To determine the topographic effects of zonular tension on the anterior surface of the human crystalline lens.


Real-time topography of the anterior surface of seven fully relaxed, freshly extracted intact, clear, human crystalline lenses aged 3, 17, 45, 54, 54, 56, and 56 years was qualitatively obtained before, during, and after the application of zonular traction. Zonular traction was applied manually either by grasping a group of zonules 180 degrees apart with tying forceps (three lenses), or with micrometers by clamping four portions of the ciliary body that were 90 degrees apart (four lenses).


Zonular tension began with the lenses in the fully relaxed, baseline state. As zonular tension was increased across one meridian of all seven lenses, the center of the anterior surface steepened while the periphery of the anterior surface flattened across that meridian of traction. When the tension was reduced across that meridian of traction, the center of the lens flattened while the periphery steepened in that meridian. Four-point zonular traction applied 90 degrees apart produced symmetrical central steepening (four lenses). Reduction of zonular tension across both orthogonal meridians caused symmetrical central flattening.
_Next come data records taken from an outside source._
Lemma call_step fuel x l ess bats : good x l ess bats -> (length (pending ess bats) < fuel)%nat ->
  exists e l' x', smbfs_findnext fuel l x = Done e l' x' /\
    (filter shown (pending ess bats) = [] /\ e = ENOENT \/
     e = 0 /\ exists en ess' bats', good x' l' ess' bats' /\ seen x' = listed en /\
       (length (pending ess' bats') < length (pending ess bats))%nat /\
       en :: filter shown (pending ess' bats') ≡ₚ filter shown (pending ess bats)).
Proof.
  revert x l ess bats. induction fuel as [|fuel IH]; intros x l ess bats Hg Hl; [lia|]. cbn [Dirlist.smbfs_findnext].
  destruct (find_retry_step x l ess bats Hg) as (e & l1 & x1 & -> & [[Hp ->]|(-> & en & ess1 & bats1 & Hg1 & Ht & Hp)]).
  { cbn [negb Z.eqb ENOENT]. eexists _, _, _. split; [done|]. left. by rewrite Hp. }
  cbn [negb Z.eqb]. pose proof (Permutation_length Hp) as Hlp. cbn in Hlp.
  assert (filter shown (en :: pending ess1 bats1) ≡ₚ filter shown (pending ess bats)) as Hfp by (by rewrite Hp).
  rewrite filter_cons in Hfp. destruct Ht as (Hn & Hb & Hino). unfold ignored. rewrite Hn.
  destruct (dots (e_name en)) eqn:Ed.
  - rewrite decide_False in Hfp by (unfold shown; congruence).
    destruct (IH x1 l1 ess1 bats1 Hg1) as (e & l2 & x2 & E & Hr); [lia|]. eexists e, l2, x2. split; [done|].
    destruct Hr as [[Hz ->]|(-> & en2 & ess2 & bats2 & Hg2 & Hs2 & Hl2 & Hp2)]; [left|right].
    + rewrite Hz in Hfp. by apply Permutation_nil in Hfp.
    + split; [done|]. exists en2, ess2, bats2. split; [done|]. split; [done|]. split; [lia|]. by rewrite Hp2.
  - rewrite decide_True in Hfp by done. eexists _, _, _. split; [done|]. right. split; [done|]. exists en, ess1, bats1.
    destruct Hg1 as (Hs1 & Hm1 & Hid1). unfold give. cbn [f_misc_flags set_f_LocalName set_f_parsed_cnt]. rewrite Hm1.
    split; [done|]. split; [|split; [lia|done]]. unfold seen, listed. cbn. by rewrite Hn, Hb, Hino.
Qed.

(** Calls until there is an error: what they give, and the error. *)
Fixpoint enumerate (n fuel : nat) (l : list answer) (x : smbfs_fctx) : list (option (list Z) * (Z * Z * Z) * Z) * option Z :=
  match n with
  | O => ([], None)
  | S n =>
      match smbfs_findnext fuel l x with
      | Done e l x => if e =? 0 then let r := enumerate n fuel l x in (seen x :: r.1, r.2) else ([], Some e)
      | _ => ([], None)
      end
  end.

Lemma enumerate_all n fuel x l ess bats : good x l ess bats ->
  (length (pending ess bats) < n)%nat -> (length (pending ess bats) < fuel)%nat ->
  exists r, enumerate n fuel l x = (r, Some ENOENT) /\ r ≡ₚ map listed (filter shown (pending ess bats)).
Proof.
  revert x l ess bats. induction n as [|n IH]; intros x l ess bats Hg Hn Hl; [lia|]. cbn [enumerate].
  destruct (call_step fuel x l ess bats Hg Hl) as (e & l1 & x1 & -> & [[Hz ->]|(-> & en & ess1 & bats1 & Hg1 & Hs & Hp & Hf)]).
  { eexists. split; [done|]. by rewrite Hz. }
  cbn [Z.eqb]. destruct (IH x1 l1 ess1 bats1 Hg1) as (r & -> & Hr); [lia..|]. cbn [fst snd].
  eexists. split; [done|]. rewrite <- Hf, Hs. cbn [map]. by rewrite Hr.
Qed.
End Listing.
These observations reveal that when zonular tension is applied to the fully relaxed lens, the center steepens and its periphery flattens in the meridian (or meridians) in which zonular tension is applied. The reverse of this process demonstrates that as tension is reduced, the center of the lens flattens while the periphery steepens either in the meridian of relaxation or symmetrically when zonular tension is released from two orthogonal meridians. These results are opposite to what would have been predicted on the basis of Helmholtz's theory of accommodation.